SUPPLIED MATERIAL
Lemma created_market_salt params t c c' prepared price :
  create_market_order_result params t c = (c', inl (success prepared)) → m_price params = Some price →
  ∃ n, salt (prepared_order prepared) = to_string (random_salt n).
Proof.
  unfold create_market_order_result. intros Hc Hp. case_if; [done|].
  apply clob_bind_inl in Hc as (sg & c0 & [= <- <-] & Hc). destruct (order_signer c); [|done].
  case_if; [done|]. apply order_result_success in Hc.
  apply (create_market_order_inl _ _ _ _ _ price) in Hc as [_ (? & ? & ? & ? & _ & _ & Hs)]; [|done].
  by eapply signed_salt.
Qed.

Lemma contained_market_limit params book tick c :
  (p_worst_price params = None → book ≠ None) → ∃ r, (market_limit params book tick c).2 = inl r.
Proof.
  intros Hb. unfold market_limit, evict_tick_size. destruct (p_worst_price params).
  - revert c. change (contained ((if bool_decide (p_tick_size params = "") && negb (on_tick_grid s tick)
      then modify_ticks (delete (p_token_id params)) else mret tt);; mret (success s))). contained_steps.
  - destruct book as [book|]; [|by destruct (Hb eq_refl)]. revert c.
    match goal with |- ∀ c, ∃ r, (?m c).2 = inl r => change (contained m) end. contained_steps.
Qed.

End Facts.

WHAT THE TASK ASKS
Write out again only the lines from the one with "Lemma contained_market_limit params" through the last line of the records above. Keep every word as it stands.

EXERCISE RESPONSE
Lemma contained_market_limit params book tick c :
  (p_worst_price params = None → book ≠ None) → ∃ r, (market_limit params book tick c).2 = inl r.
Proof.
  intros Hb. unfold market_limit, evict_tick_size. destruct (p_worst_price params).
  - revert c. change (contained ((if bool_decide (p_tick_size params = "") && negb (on_tick_grid s tick)
      then modify_ticks (delete (p_token_id params)) else mret tt);; mret (success s))). contained_steps.
  - destruct book as [book|]; [|by destruct (Hb eq_refl)]. revert c.
    match goal with |- ∀ c, ∃ r, (?m c).2 = inl r => change (contained m) end. contained_steps.
Qed.

End Facts.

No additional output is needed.